⟨

(** Bytes written after the end of a file, in its last block. *)
Lemma nb_chunk n m : (0 < m)%nat -> (n mod 1024 + m <= 1024)%nat -> nb (n + m) = S (n / 1024).
Proof.
  intros Hm Hr. unfold nb. pose proof (Nat.div_mod_eq n 1024).
  symmetry. apply (Nat.div_unique _ _ _ (n mod 1024 + m - 1)); lia.
Qed.
Lemma isfile_write D lo fb x c B ind b q : isfile D lo fb x (S (length c)) c B ind -> 0 < lo ->
  B !! (length c / 1024)%nat = Some b -> b < Z.of_nat (length D) -> length (rd D b) = 1024%nat ->
  (0 < length q)%nat -> (length c mod 1024 + length q <= 1024)%nat ->
  isfile (<[Z.to_nat b := patch (rd D b) (length c mod 1024) q]> D) lo fb x (length c + length q) (c ++ q) B ind.
Proof.
  intros Hf Hlo Hb Hbd Hlen Hq Hr. set (n := length c) in *. pose proof Hf as ((L1 & L2 & L3 & L4 & L5) & Hh & Hn & HF & HB & HL & Hok).
  assert (b ∈ B) as HbB by (by apply list_elem_of_lookup_2 in Hb).
  pose proof (isfile_blocks _ _ _ _ _ _ _ _ b Hf ltac:(apply elem_of_blocks; by left)) as Hbr.
  apply blocks_NoDup in Hn as Hn'. destruct Hn' as [HnB Hni].
  assert (nb (n + length q) = nb (S n)) as Hnb by (rewrite nb_chunk by done; rewrite <- (Nat.add_1_r n), nb_chunk; lia).
  apply (isfile_nb _ _ _ _ (S n)); [done |]. split; [| split; [| done]].
  - split; [done |]. split; [done |]. split; [done |]. split; [done |]. intros Hi k Hk. rewrite <- L5 by done. f_equal.
    pose proof (isfile_blocks _ _ _ _ _ _ _ _ ind Hf ltac:(apply elem_of_blocks; by right)).
    apply rd_insert_ne; [lia | lia |]. intros ->. by apply Hni.
  - intros j Hj. rewrite length_app in Hj. fold n in Hj. destruct (decide (j < n)%nat) as [Hjn | Hjn].
    + destruct (Hh j Hjn) as (b' & Hb' & Hc). exists b'. split; [done |]. rewrite lookup_app_l, <- Hc by done.
      pose proof (isfile_blocks _ _ _ _ _ _ _ _ b' Hf ltac:(apply elem_of_blocks; left; by apply list_elem_of_lookup_2 in Hb')).
      destruct (decide (b = b')) as [<- | Hne]; [| by rewrite rd_insert_ne by lia].
      rewrite rd_insert_eq by lia. rewrite patch_lookup, decide_False; [done | | lia].
      pose proof (NoDup_lookup _ _ _ _ HnB Hb Hb') as E. pose proof (Nat.div_mod_eq n 1024). pose proof (Nat.div_mod_eq j 1024). lia.
    + assert (j / 1024 = n / 1024 /\ j mod 1024 = n mod 1024 + (j - n))%nat as [E1 E2].
      { pose proof (Nat.div_mod_eq n 1024). assert (j = 1024 * (n / 1024) + (n mod 1024 + (j - n)))%nat as Ej by lia.
        assert (n mod 1024 + (j - n) < 1024)%nat as Er by lia.
        split; symmetry; [apply (Nat.div_unique _ _ _ _ Er Ej) | apply (Nat.mod_unique _ _ _ _ Er Ej)]. }
      exists b. rewrite E1, E2. split; [done |]. rewrite rd_insert_eq by lia.
      rewrite patch_lookup, decide_True by lia. rewrite lookup_app_r by lia. f_equal. lia.
Qed.
(* ===== verification/UnixShell.v ===== *)
(** * The UNIX shell ([custom_shell.c])

    The built-in commands, the input parser, the search for the custom utilities, and
    the main loop.  [args] is the list of strings before the null pointer. *)
From S2P Require Import Prelude CString User Posix.
Local Open Scope Z_scope.

Definition MAX_INPUT : nat := 1024.
Definition MAX_ARGS : nat := 64.
Definition MAX_PATH : nat := 512.
(** [path_copy]. *)
Definition PATH_COPY : nat := 2048.

Definition esc (s : string) : list Z := 27 :: str s.
Definition COLOR_RESET : list Z := esc "[0m".
Definition COLOR_GREEN : list Z := esc "[1;32m".
Definition COLOR_CYAN : list Z := esc "[1;36m".
Definition COLOR_YELLOW : list Z := esc "[1;33m".
Definition COLOR_RED : list Z := esc "[1;31m".

(** ** The parser *)
Definition blanks : list Z := [32; 9; 10].
(** The loop with [strtok]; [k] is [MAX_ARGS - 1 - count]. *)
Fixpoint parse_loop (k : nat) (token : option (list Z * list Z)) : list (list Z) :=
  match k, token with
  | S k', Some (t, rest) => t :: parse_loop k' (strtok blanks rest)
  | _, _ => []
  end.
Definition parse_input (input : list Z) : list (list Z) := parse_loop (MAX_ARGS - 1) (strtok blanks (cstr input)).

(** What precedes the last slash, if there is one. *)
Fixpoint before_slash (l : list Z) : option (list Z) :=
  match l with
  | [] => None
  | c :: r => match before_slash r with
              | Some d => Some (c :: d)
              | None => if c =? 47 then Some [] else None
              end
  end.
Definition in_dir (dir name : list Z) : list Z := snprintf MAX_PATH (dir ++ [47] ++ name).

Definition custom_utils : list (list Z) :=
  [str "custom_ls"; str "custom_cat"; str "custom_grep"; str "custom_wc"; str "custom_cp"; str "custom_mv"; str "custom_rm"].

Section shell.
Context {W : Type} `{OS hcall W}.
Abbreviation UH := (U hcall W).

(** A call that returns a string or the null pointer. *)
Definition hstring (c : hcall) : UH (option (list Z)) :=
  let! a := sys c in uret (if a_ret a <? 0 then None else Some (a_data a)).
Definition perror (s : string) : UH unit := hdo (HPerror (str s)).

(** ** Built-in commands *)
Definition builtin_cd (args : list (list Z)) : UH unit :=
  match args !! 1%nat with
  | None =>
      let! home := hstring (HGetenv (str "HOME")) in
      let! r := hcall_ret (HChdir (default (str "/") home)) in
      if negb (r =? 0) then perror "custom_shell: cd" else uret tt
  | Some d =>
      let! r := hcall_ret (HChdir d) in
      if negb (r =? 0) then perror "custom_shell: cd" else uret tt
  end.
Definition builtin_pwd : UH unit :=
  let! cwd := hstring (HGetcwd (Z.of_nat MAX_PATH)) in
  match cwd with
  | Some d => puts (d ++ nl)
  | None => perror "custom_shell: pwd"
  end.
Definition rule : list Z := str "══════════════════════════════════════════════════" ++ nl.
Definition builtin_help : UH unit :=
  puts (COLOR_CYAN ++ rule ++ str "         Custom UNIX-like Shell                " ++ nl ++
        str "         Supported Commands                      " ++ nl ++ rule ++ COLOR_RESET) ;;;
  puts (COLOR_YELLOW ++ str "Built-in commands:" ++ nl ++ COLOR_RESET) ;;;
  puts (str "  cd [dir]    - Change directory" ++ nl) ;;;
  puts (str "  pwd         - Print working directory" ++ nl) ;;;
  puts (str "  help        - Show this help message" ++ nl) ;;;
  puts (str "  exit / quit - Exit the shell" ++ nl ++ nl) ;;;
  puts (COLOR_YELLOW ++ str "Custom utilities:" ++ nl ++ COLOR_RESET) ;;;
  puts (str "  custom_ls   [dir]              - List directory contents" ++ nl) ;;;
  puts (str "  custom_cat  <file> [file...]   - Display file contents" ++ nl) ;;;
  puts (str "  custom_grep <pattern> <file>   - Search pattern in file" ++ nl) ;;;
  puts (str "  custom_wc   <file> [file...]   - Word/line/char count" ++ nl) ;;;
  puts (str "  custom_cp   <src> <dst>        - Copy file" ++ nl) ;;;
  puts (str "  custom_mv   <src> <dst>        - Move / rename file" ++ nl) ;;;
  puts (str "  custom_rm   [-r] <path>        - Remove file or directory" ++ nl).

(** ** Finding a utility *)
Definition X_OK : Z := 1.
(** [if (access(out, X_OK) == 0) return 1;] and what follows. *)
Definition try_path (out : list Z) (k : UH (option (list Z))) : UH (option (list Z)) :=
  let! r := hcall_ret (HAccess out X_OK) in
  if r =? 0 then uret (Some out) else k.
Fixpoint try_dirs (fuel : nat) (name : list Z) (dir : option (list Z * list Z)) : UH (option (list Z)) :=
  match dir, fuel with
  | None, _ => uret None
  | Some _, O => ufuel
  | Some (d, rest), S n => try_path (in_dir d name) (try_dirs n name (strtok [58] rest))
  end.
(** Without room for the final nul, [path_copy] is not a string. *)
Definition try_PATH (name : list Z) : UH (option (list Z)) :=
  let! env := hstring (HGetenv (str "PATH")) in
  match env with
  | None => uret None
  | Some path =>
      if decide (PATH_COPY - 1 <= length path)%nat then ufault
      else try_dirs (S (length path)) name (strtok [58] path)
  end.
Definition try_cwd (name : list Z) : UH (option (list Z)) := try_path (in_dir [46] name) (try_PATH name).
Definition resolve_utility (name : list Z) : UH (option (list Z)) :=
  let! a := sys (HReadlink (str "/proc/self/exe") (Z.of_nat MAX_PATH - 1)) in
  if 0 <? a_ret a then
    match before_slash (cstr (take (Z.to_nat (a_ret a)) (a_data a))) with
    | Some dir => try_path (in_dir dir name) (try_cwd name)
    | None => try_cwd name
    end
  else try_cwd name.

⟩

#### [Work to complete]
All lines with the word "rewrite" must be located in the data and copied.

#### [Response for this exercise]
  assert (nb (n + length q) = nb (S n)) as Hnb by (rewrite nb_chunk by done; rewrite <- (Nat.add_1_r n), nb_chunk; lia).
  - split; [done |]. split; [done |]. split; [done |]. split; [done |]. intros Hi k Hk. rewrite <- L5 by done. f_equal.
  - intros j Hj. rewrite length_app in Hj. fold n in Hj. destruct (decide (j < n)%nat) as [Hjn | Hjn].
    + destruct (Hh j Hjn) as (b' & Hb' & Hc). exists b'. split; [done |]. rewrite lookup_app_l, <- Hc by done.
      destruct (decide (b = b')) as [<- | Hne]; [| by rewrite rd_insert_ne by lia].
      rewrite rd_insert_eq by lia. rewrite patch_lookup, decide_False; [done | | lia].
      exists b. rewrite E1, E2. split; [done |]. rewrite rd_insert_eq by lia.
      rewrite patch_lookup, decide_True by lia. rewrite lookup_app_r by lia. f_equal. lia.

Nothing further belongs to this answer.